And we’ve discussed some of the tools available to help identify risk factors for inpatient suicide that might be mitigated or avoided. In our January 6, 2009 Patient Safety Tip of the Week “Preventing Inpatient Suicides” we noted that the VA had developed a mental health environment-of-care checklist (MHEOCC). That checklist is available online on the VA Patient safety website. In our February 9, 2010 Patient Safety Tip of the Week “More on Preventing Inpatient Suicides” we noted an article on use of that checklist (Mills 2010). They implemented the checklist at 113 VA facilities and identified over 7000 potential hazards. A real value of the checklist is that it not only itemizes hazards but it is actually weighted by potential severity of the risk of each hazard (on a scale of 1 to 5). The commonest hazards they identified were anchor points that could be used for hanging. The second most common hazards were materials that could be used as a weapon against staff or other patients. Third most common were security issues that raised the risk for elopement. They also looked at the location of hazards and noted that bathrooms and bedrooms were a frequent site for hazards. Those two rooms obviously are potentially at greater risk for suicide because of patient isolation. Their discussion of the elopement risk is also quite good. They note certain areas (eg. physical therapy rooms, art rooms, group rooms, utility rooms, etc.) where it is important to identify that patients will not be left unsupervised and they discuss safeguards such as self-closing and locking doors.
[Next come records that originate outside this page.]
(* ===== verification/Vocabulary.v ===== *)
(** * Vocabulary: the closed string enumerations of [shared/contracts]

    One Module per Python [StrEnum], its members under the source's names, and
    an instance of [StrEnum] giving the wire value of each member.  Together with
    [VALID_TRANSITIONS] of the task and story state machines. *)

From S2P Require Import Prelude.

(** The [StrEnum] instance of an enumeration from its values and its members. *)
Ltac enum_instance v ms :=
  refine (Build_StrEnum _ _ v ms _ _);
  [ let a := fresh in intros a; destruct a; unfold ms; set_solver
  | let a := fresh in let b := fresh in intros a b; destruct a, b; done ].

(** [shared/contracts/dto/task.py], [TaskStatus]. *)
Module TaskStatus.
Inductive t : Set :=
  | BACKLOG | TODO | IN_DEV | IN_CI | TESTING | DONE | BLOCKED | WAITING_HUMAN_REVIEW
  | WAITING_RESOURCES | FAILED | CANCELLED.
#[global] Instance eq_dec : EqDecision t.
Proof. solve_decision. Defined.
Definition value (a : t) : string :=
  match a with
  | BACKLOG => "backlog"
  | TODO => "todo"
  | IN_DEV => "in_dev"
  | IN_CI => "in_ci"
  | TESTING => "testing"
  | DONE => "done"
  | BLOCKED => "blocked"
  | WAITING_HUMAN_REVIEW => "waiting_human_review"
  | WAITING_RESOURCES => "waiting_resources"
  | FAILED => "failed"
  | CANCELLED => "cancelled"
  end.
Definition members : list t := [BACKLOG; TODO; IN_DEV; IN_CI; TESTING; DONE; BLOCKED;
  WAITING_HUMAN_REVIEW; WAITING_RESOURCES; FAILED; CANCELLED].
#[global] Instance str_enum : StrEnum t.
Proof. enum_instance value members. Defined.
End TaskStatus.

(** [shared/contracts/dto/task.py], [TaskType]. *)
Module TaskType.
Inductive t : Set :=
  | CREATE | FEATURE | FIX | REFACTOR.
#[global] Instance eq_dec : EqDecision t.
Proof. solve_decision. Defined.
Definition value (a : t) : string :=
  match a with
  | CREATE => "create"
  | FEATURE => "feature"
  | FIX => "fix"
  | REFACTOR => "refactor"
  end.
Definition members : list t := [CREATE; FEATURE; FIX; REFACTOR].
#[global] Instance str_enum : StrEnum t.
Proof. enum_instance value members. Defined.
End TaskType.

(** [shared/contracts/dto/task.py], [TaskEventType]. *)
Module TaskEventType.
Inductive t : Set :=
  | STATUS_CHANGE | ITERATION_START | ITERATION_END | NOTE | COMMENT | WORKER_REPORT.
#[global] Instance eq_dec : EqDecision t.
Proof. solve_decision. Defined.
Definition value (a : t) : string :=
  match a with
  | STATUS_CHANGE => "status_change"
  | ITERATION_START => "iteration_start"
  | ITERATION_END => "iteration_end"
  | NOTE => "note"
  | COMMENT => "comment"
  | WORKER_REPORT => "worker_report"
  end.
Definition members : list t := [STATUS_CHANGE; ITERATION_START; ITERATION_END; NOTE;
  COMMENT; WORKER_REPORT].
#[global] Instance str_enum : StrEnum t.
Proof. enum_instance value members. Defined.
End TaskEventType.

(** [shared/contracts/dto/story.py], [StoryType]. *)
Module StoryType.
Inductive t : Set :=
  | PRODUCT | TECHNICAL.
#[global] Instance eq_dec : EqDecision t.
Proof. solve_decision. Defined.
Definition value (a : t) : string :=
  match a with
  | PRODUCT => "product"
  | TECHNICAL => "technical"
  end.
Definition members : list t := [PRODUCT; TECHNICAL].
#[global] Instance str_enum : StrEnum t.
Proof. enum_instance value members. Defined.
End StoryType.

(** [shared/contracts/dto/story.py], [StoryStatus]. *)
Module StoryStatus.
Inductive t : Set :=
  | CREATED | IN_PROGRESS | REOPENED | PR_REVIEW | DEPLOYING | TESTING
  | WAITING_HUMAN_REVIEW | WAITING_USER_SECRET | COMPLETED | FAILED | ARCHIVED.
#[global] Instance eq_dec : EqDecision t.
Proof. solve_decision. Defined.
Definition value (a : t) : string :=
  match a with
  | CREATED => "created"
  | IN_PROGRESS => "in_progress"
  | REOPENED => "reopened"
  | PR_REVIEW => "pr_review"
  | DEPLOYING => "deploying"
  | TESTING => "testing"
  | WAITING_HUMAN_REVIEW => "waiting_human_review"
  | WAITING_USER_SECRET => "waiting_user_secret"
  | COMPLETED => "completed"
  | FAILED => "failed"
  | ARCHIVED => "archived"
  end.
Definition members : list t := [CREATED; IN_PROGRESS; REOPENED; PR_REVIEW; DEPLOYING;
  TESTING; WAITING_HUMAN_REVIEW; WAITING_USER_SECRET; COMPLETED; FAILED; ARCHIVED].
#[global] Instance str_enum : StrEnum t.
Proof. enum_instance value members. Defined.
End StoryStatus.

(** [shared/contracts/dto/run.py], [RunStatus]. *)
Module RunStatus.
Inductive t : Set :=
  | QUEUED | RUNNING | COMPLETED | FAILED | CANCELLED.
#[global] Instance eq_dec : EqDecision t.
Proof. solve_decision. Defined.
Definition value (a : t) : string :=
  match a with
  | QUEUED => "queued"
  | RUNNING => "running"
  | COMPLETED => "completed"
  | FAILED => "failed"
  | CANCELLED => "cancelled"
  end.
Definition members : list t := [QUEUED; RUNNING; COMPLETED; FAILED; CANCELLED].
#[global] Instance str_enum : StrEnum t.
Proof. enum_instance value members. Defined.
End RunStatus.

(** [shared/contracts/dto/run.py], [RunType]. *)
Module RunType.
Inductive t : Set :=
  | ENGINEERING | DEPLOY | QA.
#[global] Instance eq_dec : EqDecision t.
Proof. solve_decision. Defined.
Definition value (a : t) : string :=
  match a with
  | ENGINEERING => "engineering"
  | DEPLOY => "deploy"
  | QA => "qa"
  end.
Definition members : list t := [ENGINEERING; DEPLOY; QA].
#[global] Instance str_enum : StrEnum t.
Proof. enum_instance value members. Defined.
End RunType.

(** [shared/contracts/dto/engineering.py], [EngineeringStatus]. *)
Module EngineeringStatus.
Inductive t : Set :=
  | IDLE | DONE | GAVE_UP | FAILED.
#[global] Instance eq_dec : EqDecision t.
Proof. solve_decision. Defined.
Definition value (a : t) : string :=
  match a with
  | IDLE => "idle"
  | DONE => "done"
  | GAVE_UP => "gave_up"
  | FAILED => "failed"
  end.
Definition members : list t := [IDLE; DONE; GAVE_UP; FAILED].
#[global] Instance str_enum : StrEnum t.
Proof. enum_instance value members. Defined.
End EngineeringStatus.

(** [shared/contracts/dto/run_result.py], [AllocationFailureReason]. *)
Module AllocationFailureReason.
Inductive t : Set :=
  | INSUFFICIENT_FREE_MEMORY | INSUFFICIENT_RESERVED_MEMORY | IMPOSSIBLE_CAPACITY
  | NO_FRESH_METRICS | SERVER_NOT_PROVISIONED.
#[global] Instance eq_dec : EqDecision t.
Proof. solve_decision. Defined.
Definition value (a : t) : string :=
  match a with
  | INSUFFICIENT_FREE_MEMORY => "insufficient_free_memory"
  | INSUFFICIENT_RESERVED_MEMORY => "insufficient_reserved_memory"
  | IMPOSSIBLE_CAPACITY => "impossible_capacity"
  | NO_FRESH_METRICS => "no_fresh_metrics"
  | SERVER_NOT_PROVISIONED => "server_not_provisioned"
  end.
Definition members : list t := [INSUFFICIENT_FREE_MEMORY; INSUFFICIENT_RESERVED_MEMORY;
  IMPOSSIBLE_CAPACITY; NO_FRESH_METRICS; SERVER_NOT_PROVISIONED].
#[global] Instance str_enum : StrEnum t.
Proof. enum_instance value members. Defined.
End AllocationFailureReason.

(** [shared/contracts/queues/deploy.py], [DeployOutcome]. *)
Module DeployOutcome.
Inductive t : Set :=
  | SUCCESS | SMOKE_FAILURE | CODE_FIX | RETRY | GIVE_UP | WAITING_FOR_USER_SECRET
  | ALLOCATION_MISSING | ENVIRONMENT_CONTRACT_INVALID | ENVIRONMENT_RESOLUTION_FAILED
  | HEAD_SHA_MISSING | WAITING_INFRASTRUCTURE | CANCELLED.
#[global] Instance eq_dec : EqDecision t.
Proof. solve_decision. Defined.
Definition value (a : t) : string :=
  match a with
  | SUCCESS => "success"
  | SMOKE_FAILURE => "smoke_failure"
  | CODE_FIX => "code_fix"
  | RETRY => "retry"
  | GIVE_UP => "give_up"
  | WAITING_FOR_USER_SECRET => "waiting_for_user_secret"
  | ALLOCATION_MISSING => "allocation_missing"
  | ENVIRONMENT_CONTRACT_INVALID => "environment_contract_invalid"
  | ENVIRONMENT_RESOLUTION_FAILED => "environment_resolution_failed"
  | HEAD_SHA_MISSING => "head_sha_missing"
  | WAITING_INFRASTRUCTURE => "waiting_infrastructure"
  | CANCELLED => "cancelled"
  end.
Definition members : list t := [SUCCESS; SMOKE_FAILURE; CODE_FIX; RETRY; GIVE_UP;
  WAITING_FOR_USER_SECRET; ALLOCATION_MISSING; ENVIRONMENT_CONTRACT_INVALID;
  ENVIRONMENT_RESOLUTION_FAILED; HEAD_SHA_MISSING; WAITING_INFRASTRUCTURE; CANCELLED].
#[global] Instance str_enum : StrEnum t.
Proof. enum_instance value members. Defined.
End DeployOutcome.

(** [shared/contracts/queues/deploy.py], [DeployAction]. *)
Module DeployAction.
Inductive t : Set :=
  | CREATE | FEATURE | FIX | STOP | UNDEPLOY.
#[global] Instance eq_dec : EqDecision t.
Proof. solve_decision. Defined.
Definition value (a : t) : string :=
  match a with
  | CREATE => "create"
  | FEATURE => "feature"
  | FIX => "fix"
  | STOP => "stop"
  | UNDEPLOY => "undeploy"
  end.
Definition members : list t := [CREATE; FEATURE; FIX; STOP; UNDEPLOY].
#[global] Instance str_enum : StrEnum t.
Proof. enum_instance value members. Defined.
End DeployAction.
Though they discuss the use of video camera monitoring, they point out that it is unreasonable to expect staff to reliably monitor video screens for long periods of time. They also point out that, though they found materials for suffocation or poisoning less often, the high potential for lethality of those materials merits special attention. This would include items like plastic liners in trash cans and cleaning products. Those are especially important to look for on units other than psychiatric units. Overall, this is a very good checklist for conducting environmental rounds with a purpose of reducing potential risk for suicides.
Now a new study demonstrates that use of the MHEOCC significantly reduced the risk of inpatient suicide (Watts 2012). They compared suicide rates in VA hospitals before implementation of the MHEOCC with those after implementation and found a substantial reduction in the rate (from 2.64 suicides per 100,000 inpatient mental health admissions to 0.87 per 100,000). This translated to a 62% reduction in suicide rates at VA hospitals, compared to an estimated 21% reduction in non-VA hospitals over the same timeframe. The most frequently identified hazards were anchor points in bathrooms or closets. They suggest use of shower heads that do not provide anchor points and use of breakaway clothing hooks. They also note that the 3 suicides that occurred in the VA system after implementation the hazard could have been identified and abated through use of the MHEOCC.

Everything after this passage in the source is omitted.